What is needed here is an exact copy of all the entries below.

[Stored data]
__________

(** * Archive-ingestion cloud function: model and verification

    Shallow embedding of [functions/main.py] (the storage-triggered
    [extract_zip] handler) and proofs of its specified properties.

    The handler talks to three collaborators: the storage bucket of the
    triggering event, the local scratch directory with the zip decoder, and
    the Firestore document store.  The bucket and the document store are
    finite maps inside an explicit [world]; the handler is a computation in a
    small state-and-exception monad over that world.  Every call on a
    collaborator can raise; what a call answers, where the handler cannot
    know it, is a parameter of the run. *)

From Stdlib Require Import Ascii String.
From stdpp Require Import gmap strings list fin_maps sorting.

Open Scope string_scope.

(** ** Python string operations used by the handler

    Object names are modelled as their UTF-8 bytes.  The byte [/] and the
    bytes of [user/], [uploads] and [.zip] occur only as those ASCII
    characters, so splitting and the prefix and suffix tests agree with
    Python's on the decoded text. *)

Module PyStr.

(** [s[n:]] *)
Fixpoint slice_from (n : nat) (s : string) : string :=
  match n, s with
  | O, _ => s
  | S _, EmptyString => EmptyString
  | S m, String _ s' => slice_from m s'
  end.

(** [s[:n]] *)
Fixpoint slice_to (n : nat) (s : string) : string :=
  match n, s with
  | O, _ => EmptyString
  | S _, EmptyString => EmptyString
  | S m, String c s' => String c (slice_to m s')
  end.

(** [s.startswith(p)] *)
Fixpoint startswith (p s : string) : bool :=
  match p, s with
  | EmptyString, _ => true
  | String _ _, EmptyString => false
  | String a p', String b s' => Ascii.eqb a b && startswith p' s'
  end.

(** [s.endswith(suf)]: the last [len(suf)] characters of [s] are [suf]. *)
Definition endswith (suf s : string) : bool :=
  (String.length suf <=? String.length s)%nat
  && String.eqb (slice_from (String.length s - String.length suf) s) suf.

Definition is_upper (c : ascii) : bool :=
  (65 <=? nat_of_ascii c)%nat && (nat_of_ascii c <=? 90)%nat.

Definition lower_char (c : ascii) : ascii :=
  if is_upper c then ascii_of_nat (nat_of_ascii c + 32) else c.

(** [s.lower()]: only [A-Z] are changed.  No other character lowers to
    [z], [i] or [p], so the test of line 45 is not affected. *)
Fixpoint lower (s : string) : string :=
  match s with
  | EmptyString => EmptyString
  | String c s' => String (lower_char c) (lower s')
  end.

(** [s.split(sep)] for a one-character separator.  The result is never
    empty: [''.split('/') == ['']]. *)
Fixpoint split (sep : ascii) (s : string) : list string :=
  match s with
  | EmptyString => [EmptyString]
  | String c s' =>
      if Ascii.eqb c sep then EmptyString :: split sep s'
      else match split sep s' with
           | [] => [String c EmptyString]
           | h :: t => String c h :: t
           end
  end.

(** [sep.join(parts)] *)
Fixpoint join (sep : ascii) (parts : list string) : string :=
  match parts with
  | [] => EmptyString
  | [p] => p
  | p :: rest => p ++ String sep (join sep rest)
  end.

(** [s.rfind(c)], with [None] for Python's [-1]. *)
Fixpoint rfind (c : ascii) (s : string) : option nat :=
  match s with
  | EmptyString => None
  | String a s' =>
      match rfind c s' with
      | Some i => Some (S i)
      | None => if Ascii.eqb a c then Some O else None
      end
  end.

Fixpoint all_dots (s : string) : bool :=
  match s with
  | EmptyString => true
  | String c s' => Ascii.eqb c "."%char && all_dots s'
  end.

(** [os.path.splitext(p)] of [posixpath]: the extension starts at the last
    dot of the last path component, unless that component has only dots
    before it (leading dots do not start an extension). *)
Definition splitext (p : string) : string * string :=
  let start := match rfind "/"%char p with Some i => S i | None => O end in
  match rfind "."%char p with
  | Some dotIndex =>
      if (start <=? dotIndex)%nat
         && negb (all_dots (slice_to (dotIndex - start) (slice_from start p)))
      then (slice_to dotIndex p, slice_from dotIndex p)
      else (p, EmptyString)
  | None => (p, EmptyString)
  end.

(** [parts[i]]; every use in the handler is guarded by a length test, so
    the default is never observed. *)
Definition item (parts : list string) (i : nat) : string :=
  nth i parts EmptyString.

(** [parts[-1]] *)
Definition last_item (parts : list string) : string :=
  List.last parts EmptyString.

End PyStr.

Import PyStr.

(** ** Path routing (lines 44-63) *)

(** The condition of the first [if]: the key is not a zip under
    [user/<uid>/uploads/]. *)
Definition not_zip_upload (file_path : string) (parts : list string) : bool :=
  negb (startswith "user/" file_path)
  || (length parts <? 4)%nat
  || negb (String.eqb (item parts 2) "uploads")
  || negb (endswith ".zip" (lower file_path)).

(** The condition of the loop-prevention [if] at line 61. *)
Definition in_intermediate_dir (parts : list string) : bool :=
  String.eqb (item parts 2) "extracted" || String.eqb (item parts 2) "chats".

Definition source_prefix_of (user_id zip_name_base : string) : string :=
  "user/" ++ user_id ++ "/extracted/" ++ zip_name_base ++ "/".

Definition destination_prefix_of (user_id zip_name_base : string) : string :=
  "user/" ++ user_id ++ "/chats/" ++ zip_name_base ++ "/".

Definition basename (relative_path : string) : string :=
  last_item (split "/"%char relative_path).

(** Line 109: [f"user/{user_id}/extracted/{zip_name_base}/{relative_path}"] *)
Definition extracted_blob_name (user_id zip_name_base relative_path : string)
  : string :=
  "user/" ++ user_id ++ "/extracted/" ++ zip_name_base ++ "/" ++ relative_path.

(** Lines 138-139: the mirrored name of an object under [source_prefix]. *)
Definition mirrored_blob_name (source_prefix destination_prefix name : string)
  : string :=
  let relative_blob_path := slice_from (String.length source_prefix) name in
  destination_prefix ++ relative_blob_path.

(** ** The world the handler acts on *)

Definition bytes := list Byte.byte.

(** A stored object: its content and the metadata the handler's copy is
    said to preserve. *)
Record blob := Blob { blob_data : bytes; blob_content_type : string }.

(** Continuation token of a chunked [rewrite]. *)
Definition token := string.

__________

§ REPLY TO THE EXERCISE
(** * Archive-ingestion cloud function: model and verification

    Shallow embedding of [functions/main.py] (the storage-triggered
    [extract_zip] handler) and proofs of its specified properties.

    The handler talks to three collaborators: the storage bucket of the
    triggering event, the local scratch directory with the zip decoder, and
    the Firestore document store.  The bucket and the document store are
    finite maps inside an explicit [world]; the handler is a computation in a
    small state-and-exception monad over that world.  Every call on a
    collaborator can raise; what a call answers, where the handler cannot
    know it, is a parameter of the run. *)

From Stdlib Require Import Ascii String.
From stdpp Require Import gmap strings list fin_maps sorting.

Open Scope string_scope.

(** ** Python string operations used by the handler

    Object names are modelled as their UTF-8 bytes.  The byte [/] and the
    bytes of [user/], [uploads] and [.zip] occur only as those ASCII
    characters, so splitting and the prefix and suffix tests agree with
    Python's on the decoded text. *)

Module PyStr.

(** [s[n:]] *)
Fixpoint slice_from (n : nat) (s : string) : string :=
  match n, s with
  | O, _ => s
  | S _, EmptyString => EmptyString
  | S m, String _ s' => slice_from m s'
  end.

(** [s[:n]] *)
Fixpoint slice_to (n : nat) (s : string) : string :=
  match n, s with
  | O, _ => EmptyString
  | S _, EmptyString => EmptyString
  | S m, String c s' => String c (slice_to m s')
  end.

(** [s.startswith(p)] *)
Fixpoint startswith (p s : string) : bool :=
  match p, s with
  | EmptyString, _ => true
  | String _ _, EmptyString => false
  | String a p', String b s' => Ascii.eqb a b && startswith p' s'
  end.

(** [s.endswith(suf)]: the last [len(suf)] characters of [s] are [suf]. *)
Definition endswith (suf s : string) : bool :=
  (String.length suf <=? String.length s)%nat
  && String.eqb (slice_from (String.length s - String.length suf) s) suf.

Definition is_upper (c : ascii) : bool :=
  (65 <=? nat_of_ascii c)%nat && (nat_of_ascii c <=? 90)%nat.

Definition lower_char (c : ascii) : ascii :=
  if is_upper c then ascii_of_nat (nat_of_ascii c + 32) else c.

(** [s.lower()]: only [A-Z] are changed.  No other character lowers to
    [z], [i] or [p], so the test of line 45 is not affected. *)
Fixpoint lower (s : string) : string :=
  match s with
  | EmptyString => EmptyString
  | String c s' => String (lower_char c) (lower s')
  end.

(** [s.split(sep)] for a one-character separator.  The result is never
    empty: [''.split('/') == ['']]. *)
Fixpoint split (sep : ascii) (s : string) : list string :=
  match s with
  | EmptyString => [EmptyString]
  | String c s' =>
      if Ascii.eqb c sep then EmptyString :: split sep s'
      else match split sep s' with
           | [] => [String c EmptyString]
           | h :: t => String c h :: t
           end
  end.

(** [sep.join(parts)] *)
Fixpoint join (sep : ascii) (parts : list string) : string :=
  match parts with
  | [] => EmptyString
  | [p] => p
  | p :: rest => p ++ String sep (join sep rest)
  end.

(** [s.rfind(c)], with [None] for Python's [-1]. *)
Fixpoint rfind (c : ascii) (s : string) : option nat :=
  match s with
  | EmptyString => None
  | String a s' =>
      match rfind c s' with
      | Some i => Some (S i)
      | None => if Ascii.eqb a c then Some O else None
      end
  end.

Fixpoint all_dots (s : string) : bool :=
  match s with
  | EmptyString => true
  | String c s' => Ascii.eqb c "."%char && all_dots s'
  end.

(** [os.path.splitext(p)] of [posixpath]: the extension starts at the last
    dot of the last path component, unless that component has only dots
    before it (leading dots do not start an extension). *)
Definition splitext (p : string) : string * string :=
  let start := match rfind "/"%char p with Some i => S i | None => O end in
  match rfind "."%char p with
  | Some dotIndex =>
      if (start <=? dotIndex)%nat
         && negb (all_dots (slice_to (dotIndex - start) (slice_from start p)))
      then (slice_to dotIndex p, slice_from dotIndex p)
      else (p, EmptyString)
  | None => (p, EmptyString)
  end.

(** [parts[i]]; every use in the handler is guarded by a length test, so
    the default is never observed. *)
Definition item (parts : list string) (i : nat) : string :=
  nth i parts EmptyString.

(** [parts[-1]] *)
Definition last_item (parts : list string) : string :=
  List.last parts EmptyString.

End PyStr.

Import PyStr.

(** ** Path routing (lines 44-63) *)

(** The condition of the first [if]: the key is not a zip under
    [user/<uid>/uploads/]. *)
Definition not_zip_upload (file_path : string) (parts : list string) : bool :=
  negb (startswith "user/" file_path)
  || (length parts <? 4)%nat
  || negb (String.eqb (item parts 2) "uploads")
  || negb (endswith ".zip" (lower file_path)).

(** The condition of the loop-prevention [if] at line 61. *)
Definition in_intermediate_dir (parts : list string) : bool :=
  String.eqb (item parts 2) "extracted" || String.eqb (item parts 2) "chats".

Definition source_prefix_of (user_id zip_name_base : string) : string :=
  "user/" ++ user_id ++ "/extracted/" ++ zip_name_base ++ "/".

Definition destination_prefix_of (user_id zip_name_base : string) : string :=
  "user/" ++ user_id ++ "/chats/" ++ zip_name_base ++ "/".

Definition basename (relative_path : string) : string :=
  last_item (split "/"%char relative_path).

(** Line 109: [f"user/{user_id}/extracted/{zip_name_base}/{relative_path}"] *)
Definition extracted_blob_name (user_id zip_name_base relative_path : string)
  : string :=
  "user/" ++ user_id ++ "/extracted/" ++ zip_name_base ++ "/" ++ relative_path.

(** Lines 138-139: the mirrored name of an object under [source_prefix]. *)
Definition mirrored_blob_name (source_prefix destination_prefix name : string)
  : string :=
  let relative_blob_path := slice_from (String.length source_prefix) name in
  destination_prefix ++ relative_blob_path.

(** ** The world the handler acts on *)

Definition bytes := list Byte.byte.

(** A stored object: its content and the metadata the handler's copy is
    said to preserve. *)
Record blob := Blob { blob_data : bytes; blob_content_type : string }.

(** Continuation token of a chunked [rewrite]. *)
Definition token := string.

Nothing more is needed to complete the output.